Not fast enough? Not direct enough? 

Make a folder, give it a custom icon if you like, then drag aliases to all your most-used applications to it. Then drag that folder to the Dock.

BANG

right-click on it (or control-click, or click and hold) and you have instant access to all of those apps. 

Hey, you can even break it down into categories if you like -- Internet, General Apps, Games, or whatever.

"But I want my Apple Menu like it was!" Get over it, that was just a kludge anyway. Mac OS X has been completely rethought and laid out more logically:

*Apple Menu:* System-specific items which can now be accessed from what ever app you are in, without having to click to the Finder first. Recent Items, Force Quit, Sleep, Restart, Shut Down, Logout, etc.

*[application]:* When an app is launched a menu item with its name appears which contains application-specific items. About this [application], Application Preferences, Services, Hide, Hide Others, Quit.
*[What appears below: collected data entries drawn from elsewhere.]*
(** ** The entry points *)

Definition submitResponse (e : Env) (responseId : string) (encryptedAnswer' : Z)
    (inputProof : bytes) (publicMetadata' : Z) : M unit :=
  do r <- load responseId;
  require (address_bytes_length (respondent r) =? 0) "Response already exists" ;;
  do h <- library "FHE.fromExternal" (FHE_fromExternal e encryptedAnswer' inputProof);
  require (FHE_isInitialized e h) "Invalid encrypted input" ;;
  do h' <- library "FHE.fromExternal" (FHE_fromExternal e encryptedAnswer' inputProof);
  store responseId {| encryptedAnswer := h';
                      publicMetadata := publicMetadata';
                      respondent := msg_sender e;
                      timestamp := block_timestamp e;
                      decryptedAnswer := 0;
                      isVerified := false |} ;;
  do r1 <- load responseId;
  library_ "FHE.allowThis" (FHE_allowThis e (encryptedAnswer r1)) ;;
  do r2 <- load responseId;
  library_ "FHE.makePubliclyDecryptable"
           (FHE_makePubliclyDecryptable e (encryptedAnswer r2)) ;;
  push_id responseId ;;
  emit (ResponseSubmitted responseId (msg_sender e)).

Definition verifyDecryption (e : Env) (responseId : string)
    (abiEncodedClearAnswer decryptionProof : bytes) : M unit :=
  do r <- load responseId;
  require (address_bytes_length (respondent r) >? 0) "Response does not exist" ;;
  do r0 <- load responseId;
  require (negb (isVerified r0)) "Response already verified" ;;
  do r1 <- load responseId;
  let cts := [FHE_toBytes32 e (encryptedAnswer r1)] in
  library_ "FHE.checkSignatures"
           (FHE_checkSignatures e cts abiEncodedClearAnswer decryptionProof) ;;
  do decodedAnswer <- (match abi_decode_uint32 abiEncodedClearAnswer with
                       | Some v => ret v
                       | None => fail AbiDecodeRevert
                       end);
  do r2 <- load responseId;
  store responseId {| encryptedAnswer := encryptedAnswer r2;
                      publicMetadata := publicMetadata r2;
                      respondent := respondent r2;
                      timestamp := timestamp r2;
                      decryptedAnswer := decodedAnswer;
                      isVerified := isVerified r2 |} ;;
  do r3 <- load responseId;
  store responseId {| encryptedAnswer := encryptedAnswer r3;
                      publicMetadata := publicMetadata r3;
                      respondent := respondent r3;
                      timestamp := timestamp r3;
                      decryptedAnswer := decryptedAnswer r3;
                      isVerified := true |} ;;
  emit (ResponseDecrypted responseId decodedAnswer).

(** ** The aggregate views *)

(** The loop of [computeAverage] over [responseIds], from index [i] on. *)
Fixpoint average_loop (s : State) (ids : list string) (total count : Z)
    : Result (Z * Z) :=
  match ids with
  | [] => Ok (total, count)
  | id :: rest =>
      if isVerified (response_at s id) then
        rbind (add32 total (decryptedAnswer (response_at s id))) (fun total' =>
        rbind (add32 count 1) (fun count' =>
        average_loop s rest total' count'))
      else average_loop s rest total count
  end.

Definition computeAverage (s : State) : Result Z :=
  rbind (average_loop s (responseIds s) 0 0) (fun tc =>
  let '(total, count) := tc in
  if count >? 0 then div32 total count
  else Err (Revert "No verified responses")).

(** The first loop of [computeDistribution]. *)
Fixpoint max_loop (s : State) (ids : list string) (maxAnswer : Z) : Z :=
  match ids with
  | [] => maxAnswer
  | id :: rest =>
      if isVerified (response_at s id)
         && (decryptedAnswer (response_at s id) >? maxAnswer)
      then max_loop s rest (decryptedAnswer (response_at s id))
      else max_loop s rest maxAnswer
  end.

(** [distribution[bucketIndex]++] on a memory array: the index is checked,
    and so is the increment. *)
Definition increment_at (distribution : list Z) (bucketIndex : Z)
    : Result (list Z) :=
  match distribution !! Z.to_nat bucketIndex with
  | None => Err (Panic PANIC_OUT_OF_BOUNDS)
  | Some c => rbind (add32 c 1) (fun c' =>
              Ok (<[Z.to_nat bucketIndex := c']> distribution))
  end.

(** The second loop of [computeDistribution]. *)
Fixpoint count_loop (s : State) (ids : list string) (bucketSize : Z)
    (distribution : list Z) : Result (list Z) :=
  match ids with
  | [] => Ok distribution
  | id :: rest =>
      if isVerified (response_at s id) then
        rbind (div32 (decryptedAnswer (response_at s id)) bucketSize)
          (fun bucketIndex =>
        rbind (increment_at distribution bucketIndex) (fun distribution' =>
        count_loop s rest bucketSize distribution'))
      else count_loop s rest bucketSize distribution
  end.

Definition computeDistribution (s : State) (bucketSize : Z) : Result (list Z) :=
  let maxAnswer := max_loop s (responseIds s) 0 in
  rbind (div32 maxAnswer bucketSize) (fun q =>
  rbind (add32 q 1) (fun numBuckets =>
  count_loop s (responseIds s) bucketSize (replicate (Z.to_nat numBuckets) 0))).

Definition getAllResponseIds (s : State) : list string := responseIds s.

Definition getEncryptedAnswer (s : State) (responseId : string) : Result Z :=
  if address_bytes_length (respondent (response_at s responseId)) >? 0
  then Ok (encryptedAnswer (response_at s responseId))
  else Err (Revert "Response does not exist").

(** The tuple is (publicMetadata, respondent, timestamp, isVerified,
    decryptedAnswer), in the order of the [returns] clause. *)
Definition getResponse (s : State) (responseId : string)
    : Result (Z * Z * Z * bool * Z) :=
  if address_bytes_length (respondent (response_at s responseId)) >? 0
  then let response := response_at s responseId in
       Ok (publicMetadata response, respondent response, timestamp response,
           isVerified response, decryptedAnswer response)
  else Err (Revert "Response does not exist").

Definition isAvailable : bool := true.

(** ** Transactions *)

Inductive Call : Type :=
| CallSubmit (e : Env) (responseId : string) (encryptedAnswer' : Z)
             (inputProof : bytes) (publicMetadata' : Z)
| CallVerify (e : Env) (responseId : string)
             (abiEncodedClearAnswer decryptionProof : bytes).

Definition exec (c : Call) : M unit :=
  match c with
  | CallSubmit e id h p m => submitResponse e id h p m
  | CallVerify e id a p => verifyDecryption e id a p
  end.


(** A transaction commits what the call did, or nothing when it reverts. *)
Definition transact (s : State) (c : Call) : State :=
  match exec c s with
  | Ok (_, s') => s'
  | Err _ => s
  end.

Definition run (cs : list Call) (s : State) : State := fold_left transact cs s.

(** The states the contract can be in: the ones some sequence of
    transactions leads to from deployment. *)
Definition reachable (s : State) : Prop :=
  exists cs, s = run cs initial_state.



(** ** The error taxonomy of the specification, in the contract's terms *)

Definition DuplicateId : Error := Revert "Response already exists".
Definition InvalidCiphertext : Error := Revert "Invalid encrypted input".
Definition NotFound : Error := Revert "Response does not exist".
Definition AlreadyVerified : Error := Revert "Response already verified".
Definition ProofInvalid : Error := LibraryRevert "FHE.checkSignatures".
Definition NoVerifiedData : Error := Revert "No verified responses".

(** ** The specification's side of the aggregates *)

(** A response is present when the contract's own test finds it. *)
Definition present (s : State) (responseId : string) : bool :=
  address_bytes_length (respondent (response_at s responseId)) >? 0.

(** The plaintexts of the verified responses among [ids], in that order. *)
Definition verified_answers_of (s : State) (ids : list string) : list Z :=
  map decryptedAnswer (List.filter isVerified (map (response_at s) ids)).

(** The plaintexts of the verified responses, in submission order. *)
Definition verified_answers (s : State) : list Z :=
  verified_answers_of s (responseIds s).

Definition sum_answers (l : list Z) : Z := fold_right Z.add 0 l.

Definition max_answer (l : list Z) : Z := fold_right Z.max 0 l.

(** Sum over count, floor division. *)
Definition spec_average (s : State) : Z :=
  sum_answers (verified_answers s) / Z.of_nat (length (verified_answers s)).

(** How many of the plaintexts [l] fall into bucket [i]. *)
Definition bucket_count (bucketSize : Z) (l : list Z) (i : nat) : Z :=
  Z.of_nat (length (List.filter (fun a => a / bucketSize =? Z.of_nat i) l)).

(** Buckets [0 .. floor(max / bucketSize)], each with its count. *)
Definition spec_distribution (s : State) (bucketSize : Z) : list Z :=
  map (bucket_count bucketSize (verified_answers s))
      (seq 0 (Z.to_nat (max_answer (verified_answers s) / bucketSize + 1))).

(** Every listed record holds a [uint32] in [decryptedAnswer], as the
    field's type has it. *)
Definition uint32_answers (s : State) : bool :=
  forallb (fun id => let a := decryptedAnswer (response_at s id) in
                     (0 <=? a) && (a <=? uint32_max))
          (responseIds s).

(** The record of a response that was accepted and not yet revealed. *)
Definition encrypted_record (e : Env) (handle metadata : Z) : SurveyResponse := {|
  encryptedAnswer := handle;
  publicMetadata := metadata;
  respondent := msg_sender e;
  timestamp := block_timestamp e;
  decryptedAnswer := 0;
  isVerified := false
|}.

(** The state a successful submission leaves: one record inserted, the id
    appended to the order, one event. *)
Definition after_submit (e : Env) (id : string) (handle metadata : Z) (s : State)
    : State := {|
  surveyResponses := <[id := encrypted_record e handle metadata]> (surveyResponses s);
  responseIds := responseIds s ++ [id];
  events := events s ++ [ResponseSubmitted id (msg_sender e)]
|}.

(** A record once its plaintext [v] is revealed. *)
Definition verified_record (r : SurveyResponse) (v : Z) : SurveyResponse := {|
  encryptedAnswer := encryptedAnswer r;
  publicMetadata := publicMetadata r;
  respondent := respondent r;
  timestamp := timestamp r;
  decryptedAnswer := v;
  isVerified := true
|}.

(** The state a successful verification leaves. *)
Definition after_verify (id : string) (v : Z) (s : State) : State := {|
  surveyResponses := <[id := verified_record (response_at s id) v]> (surveyResponses s);
  responseIds := responseIds s;
  events := events s ++ [ResponseDecrypted id v]
|}.

(** How many times [id] is listed in [ids]. *)
Definition listings (id : string) (ids : list string) : nat :=
  length (List.filter (String.eqb id) ids).

(** How many calls of [cs], run from [s], are verifications of [id] that
    succeed. *)
Fixpoint verify_successes (id : string) (cs : list Call) (s : State) : nat :=
  match cs with
  | [] => O
  | c :: rest =>
      (match c, exec c s with
       | CallVerify _ id' _ _, Ok _ => if String.eqb id id' then 1 else 0
       | _, _ => 0
       end + verify_successes id rest (transact s c))%nat
  end.


(** The id a call is about. *)
Definition call_id (c : Call) : string :=
  match c with
  | CallSubmit _ id _ _ _ => id
  | CallVerify _ id _ _ => id
  end.

(** The [ResponseSubmitted] events of a log, in order. *)
Definition submitted_events (evs : list Event) : list (string * Z) :=
  omap (fun ev => match ev with
                  | ResponseSubmitted id sender => Some (id, sender)
                  | ResponseDecrypted _ _ => None
                  end) evs.

(** The [ResponseDecrypted] events of a log, in order. *)
Definition decrypted_events (evs : list Event) : list (string * Z) :=
  omap (fun ev => match ev with
                  | ResponseSubmitted _ _ => None
                  | ResponseDecrypted id v => Some (id, v)
                  end) evs.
*File:* Finally file-specific information is located solely under the File menu, instead of the mix-match of file and application items. Open, Close, Save, Print, Etc. 

Notice that items are arranged logically. OS-specific items are in the OS (apple) Menu, Application-specific items are in the Application's menu, and File-specific items are under the File menu.

The mix-matching junk that we all got used to has finally been addressed. Abandon the old way of working, it really didn't make that much sense to begin with.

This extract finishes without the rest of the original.